*WORK INSTRUCTIONS*. When you reach the line in the data below that contains "(Z.eqb_neq _ _)) by lia.", please start repeating lines exactly, and stop after the line that contains "by rewrite lookup_unknown, Hs'.", repeating nothing else.

'''

(* ===== verification/CoalesceSpec.v ===== *)
(** * What the coalescer promises to the client

    [ClientBook] is the book of a client that follows the delta protocol of the
    README: a range is applied when it starts at or before the next sequence
    number, ignored when it ends at or before the last applied one, and is a
    gap otherwise; quantities are absolute and zero deletes.  The theorems
    relate the coalescer's idea of that book to the book itself. *)

From S2P Require Import Prelude Money GoTime Domain Coalesce.

(** ** The client *)

Record ClientBook := mkClient {
  clEpoch : Z; clApplied : Z; clBids : gmap Z Z; clAsks : gmap Z Z }.

Inductive outcome :=
| Applied (cl : ClientBook)
| Ignored
| Gap
| OtherEpoch.

Definition set_level (side : gmap Z Z) (l : Level) : gmap Z Z :=
  if lvQuantity l =? 0 then delete (lvPrice l) side else <[lvPrice l := lvQuantity l]> side.
Definition set_levels (side : gmap Z Z) (ls : list Level) : gmap Z Z := fold_left set_level ls side.

Definition client_apply (cl : ClientBook) (d : BookDelta) : outcome :=
  if negb (bdEpoch d =? clEpoch cl) then OtherEpoch
  else if bdLast d <=? clApplied cl then Ignored
  else if clApplied cl + 1 <? bdFirst d then Gap
  else Applied (mkClient (clEpoch cl) (bdLast d) (set_levels (clBids cl) (bdBids d))
                  (set_levels (clAsks cl) (bdAsks d))).

(** The client replaces its book by a snapshot. *)
Definition client_install (epoch updateID : Z) (bids asks : list Level) : ClientBook :=
  mkClient epoch updateID (lvQuantity <$> levelMap bids) (lvQuantity <$> levelMap asks).

(** ** Level maps *)

(** Indexed by price, with something to show. *)
Definition keyed (m : LevelMap) : Prop :=
  map_Forall (fun p l => lvPrice l = p /\ 0 < lvQuantity l) m.

Definition quantities (m : LevelMap) : gmap Z Z := lvQuantity <$> m.

Lemma fold_delete_all (m d : LevelMap) p :
  map_fold (fun k _ d => delete k d) d m !! p =
  match m !! p with Some _ => None | None => d !! p end.
Proof.
  revert p. refine (map_fold_weak_ind (fun r m => forall p, r !! p =
    match m !! p with Some _ => None | None => d !! p end) _ d _ _ m).
  - intros p. by rewrite lookup_empty.
  - intros i x m' r Hi IH p. cbv beta in *. destruct (decide (i = p)) as [->|Hne].
    + by rewrite lookup_delete_eq, lookup_insert_eq.
    + by rewrite lookup_delete_ne, lookup_insert_ne, IH.
Qed.

Lemma fold_insert_all (m d : LevelMap) p :
  map_fold (fun k v d => <[k := v]> d) d m !! p =
  match m !! p with Some v => Some v | None => d !! p end.
Proof.
  revert p. refine (map_fold_weak_ind (fun r m => forall p, r !! p =
    match m !! p with Some v => Some v | None => d !! p end) _ d _ _ m).
  - intros p. by rewrite lookup_empty.
  - intros i x m' r Hi IH p. cbv beta in *. destruct (decide (i = p)) as [->|Hne].
    + by rewrite !lookup_insert_eq.
    + by rewrite !lookup_insert_ne, IH.
Qed.

(** [replaceLevels] makes the destination a copy of the source. *)
Lemma replaceLevels_eq dst src : replaceLevels dst src = src.
Proof.
  apply map_eq. intros p. unfold replaceLevels. rewrite fold_insert_all, fold_delete_all.
  destruct (src !! p); [done|]. by destruct (dst !! p).
Qed.

Lemma levelMap_keyed ls : Forall (fun l => 0 < lvQuantity l) ls -> keyed (levelMap ls).
Proof.
  unfold levelMap. intros Hl. assert (Hg : forall m, keyed m ->
    keyed (fold_left (fun out l => <[lvPrice l := l]> out) ls m)).
  { induction Hl as [|l ls Hq _ IH]; intros m Hm; [done|]. cbn [fold_left]. apply IH.
    by apply map_Forall_insert_2. }
  apply Hg, map_Forall_empty.
Qed.

(** What a diff contains. *)
Lemma diffLevels_spec current sent l :
  keyed current ->
  l ∈ diffLevels current sent <->
  (current !! lvPrice l = Some l /\ (lvQuantity <$> sent !! lvPrice l) <> Some (lvQuantity l)) \/
  (current !! lvPrice l = None /\ is_Some (sent !! lvPrice l) /\ lvQuantity l = 0).
Proof.
  intros Hk. unfold diffLevels. rewrite elem_of_app, !list_elem_of_omap. split.
  - intros [([p l'] & Hin & Hl)|([p l'] & Hin & Hl)]; apply elem_of_map_to_list in Hin.
    + left. destruct (Hk _ _ Hin) as [<- _]. destruct (sent !! lvPrice l') as [pr|] eqn:Es.
      * destruct (lvQuantity pr =? lvQuantity l') eqn:Eq; [done|]. injection Hl as [= ->].
        rewrite Es. split; [done|]. simpl. intros [= Hq]. lia.
      * injection Hl as [= ->]. by rewrite Es.
    + right. destruct (current !! p) eqn:Ec; [done|]. injection Hl as [= <-]. simpl. eauto.
  - intros [[Hc Hs]|(Hc & [l' Hs] & Hq)].
    + left. exists (lvPrice l, l). rewrite elem_of_map_to_list. split; [done|].
      destruct (sent !! lvPrice l) as [pr|] eqn:Es; [|done].
      destruct (lvQuantity pr =? lvQuantity l) eqn:Eq; [|done]. exfalso. apply Hs. simpl. f_equal. lia.
    + right. exists (lvPrice l, l'). rewrite elem_of_map_to_list. split; [done|]. rewrite Hc.
      destruct l; simpl in *. by subst.
Qed.

(** Applying levels that all describe a target map reaches it wherever it
    differs. *)
Lemma set_levels_target (target : gmap Z Z) ls side :
  (forall l, l ∈ ls -> target !! lvPrice l = if lvQuantity l =? 0 then None else Some (lvQuantity l)) ->
  (forall p, (forall l, l ∈ ls -> lvPrice l <> p) -> side !! p = target !! p) ->
  set_levels side ls = target.
Proof.
  unfold set_levels. revert side. induction ls as [|l ls IH]; intros side Hl Hs; cbn [fold_left].
  - apply map_eq. intros p. apply Hs. intros l Hin. by apply elem_of_nil in Hin.
  - apply IH; [intros l' Hin; apply Hl; by right|]. intros p Hp.
    destruct (decide (lvPrice l = p)) as [<-|Hne].
    + rewrite Hl by left. unfold set_level. destruct (lvQuantity l =? 0).
      * by rewrite lookup_delete_eq.
      * by rewrite lookup_insert_eq.
    + rewrite <- Hs.
      * unfold set_level. destruct (lvQuantity l =? 0); [by rewrite lookup_delete_ne|by rewrite lookup_insert_ne].
      * intros l' [->|Hin]%elem_of_cons; [done|]. by apply Hp.
Qed.

(** The levels of a client's side that the coalescer does not know of. *)
Definition unknown (sent : LevelMap) (side : gmap Z Z) : gmap Z Z :=
  filter (fun kv => sent !! kv.1 = None) side.

Lemma lookup_unknown sent side p :
  unknown sent side !! p = match sent !! p with Some _ => None | None => side !! p end.
Proof.
  unfold unknown. destruct (sent !! p) as [l|] eqn:Es.
  - apply map_lookup_filter_None_2. right. intros q _ Hn. simpl in Hn. congruence.
  - destruct (side !! p) as [q|] eqn:Eq.
    + by apply map_lookup_filter_Some_2.
    + apply map_lookup_filter_None_2. by left.
Qed.

(** Applying a diff against what the client was told gives exactly the current
    window, plus whatever the client held that the coalescer does not know. *)
Lemma diff_applies current sent side ls :
  keyed current -> quantities sent ⊆ side -> ls ≡ₚ diffLevels current sent ->
  set_levels side ls = quantities current ∪ unknown sent side.
Proof.
  intros Hk Hs Hp. apply set_levels_target.
  - intros l Hl. rewrite Hp in Hl. apply diffLevels_spec in Hl; [|done].
    destruct Hl as [[Hc _]|(Hc & [l' Hs'] & ->)].
    + rewrite (lookup_union_Some_l _ _ _ (lvQuantity l)).
      * destruct (Hk _ _ Hc) as [_ Hq]. by rewrite (proj2 (Z.eqb_neq _ _)) by lia.
      * unfold quantities. by rewrite lookup_fmap, Hc.
    + rewrite lookup_union_r by (unfold quantities; by rewrite lookup_fmap, Hc).
      by rewrite lookup_unknown, Hs'.
  - intros p Hnot. destruct (current !! p) as [l|] eqn:Hc.
    + destruct (Hk _ _ Hc) as [Hpl Hq]. rewrite (lookup_union_Some_l _ _ _ (lvQuantity l))
        by (unfold quantities; by rewrite lookup_fmap, Hc).
      destruct (decide ((lvQuantity <$> sent !! p) = Some (lvQuantity l))) as [He|Hne].
      * eapply lookup_weaken; [|exact Hs]. unfold quantities. by rewrite lookup_fmap.
      * exfalso. apply (Hnot l); [|done]. rewrite Hp. apply diffLevels_spec; [done|]. left. by rewrite Hpl.
    + rewrite lookup_union_r by (unfold quantities; by rewrite lookup_fmap, Hc).
      rewrite lookup_unknown. destruct (sent !! p) as [l'|] eqn:Es; [|done].
      exfalso. apply (Hnot (mkLevel p 0)); [|done]. rewrite Hp. apply diffLevels_spec; [done|]. right.
      simpl. rewrite Es. eauto.
Qed.

Lemma sortLevels_perm ls d : sortLevels ls d ≡ₚ ls.
Proof. apply merge_sort_Permutation. Qed.

Lemma sortLevels_sorted ls d : StronglySorted (before d) (sortLevels ls d).
Proof.
  apply Sorted_StronglySorted; [intros a b c; unfold before; destruct d; lia|].
  apply Sorted_merge_sort. intros a b. unfold before. destruct d; lia.
Qed.

(** ** The relation between the coalescer and the client *)

(** The coalescer knows the client's epoch and sequence, and everything it
    believes the client was told is on the client's book. *)
Record synced (c : Coalescer) (cl : ClientBook) : Prop := {
  sy_epoch : clEpoch cl = coEpoch c;
  sy_applied : clApplied cl = coClientApplied c;
  sy_bids : quantities (coSentBids c) ⊆ clBids cl;
  sy_asks : quantities (coSentAsks c) ⊆ clAsks cl }.

(** The windows are well formed and the sequence numbers are [uint64]. *)
Record window_ok (c : Coalescer) : Prop := {
  wo_bids : keyed (coBids c);
  wo_asks : keyed (coAsks c);
  wo_ids : in_u64 (coUpdateID c) /\ in_u64 (coClientApplied c) }.

(** The coalescer knows the whole of the client's book. *)
Definition exact (c : Coalescer) (cl : ClientBook) : Prop :=
  clBids cl = quantities (coSentBids c) /\ clAsks cl = quantities (coSentAsks c).

Lemma TakeBookDelta_cases c :
  (snd (TakeBookDelta c) = None /\
   (fst (TakeBookDelta c) = c \/ fst (TakeBookDelta c) = clean c)) \/
  (coNeedsSnapshot c = false /\ coClientApplied c < coUpdateID c /\
   TakeBookDelta c =
     (set_book c (coBids c) (coAsks c) (coBids c) (coAsks c) (coEpoch c) (coUpdateID c)
        (coUpdateID c) false (coNeedsSnapshot c),
      Some (mkDelta (coEpoch c) (u64 (coClientApplied c + 1)) (coUpdateID c)
        (sortLevels (diffLevels (coBids c) (coSentBids c)) true)
        (sortLevels (diffLevels (coAsks c) (coSentAsks c)) false)))).
Proof.
  unfold TakeBookDelta. destruct (negb (coBookDirty c) || coNeedsSnapshot c) eqn:E1; [by left; auto|].
  destruct (coUpdateID c <=? coClientApplied c) eqn:E2; [by left; auto|]. cbv zeta.
  destruct (_ && _); [by left; auto|]. right. bool_to_prop. rewrite !replaceLevels_eq. auto.
Qed.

'''

*WRITTEN RESPONSE*.
      * destruct (Hk _ _ Hc) as [_ Hq]. by rewrite (proj2 (Z.eqb_neq _ _)) by lia.
      * unfold quantities. by rewrite lookup_fmap, Hc.
    + rewrite lookup_union_r by (unfold quantities; by rewrite lookup_fmap, Hc).
      by rewrite lookup_unknown, Hs'.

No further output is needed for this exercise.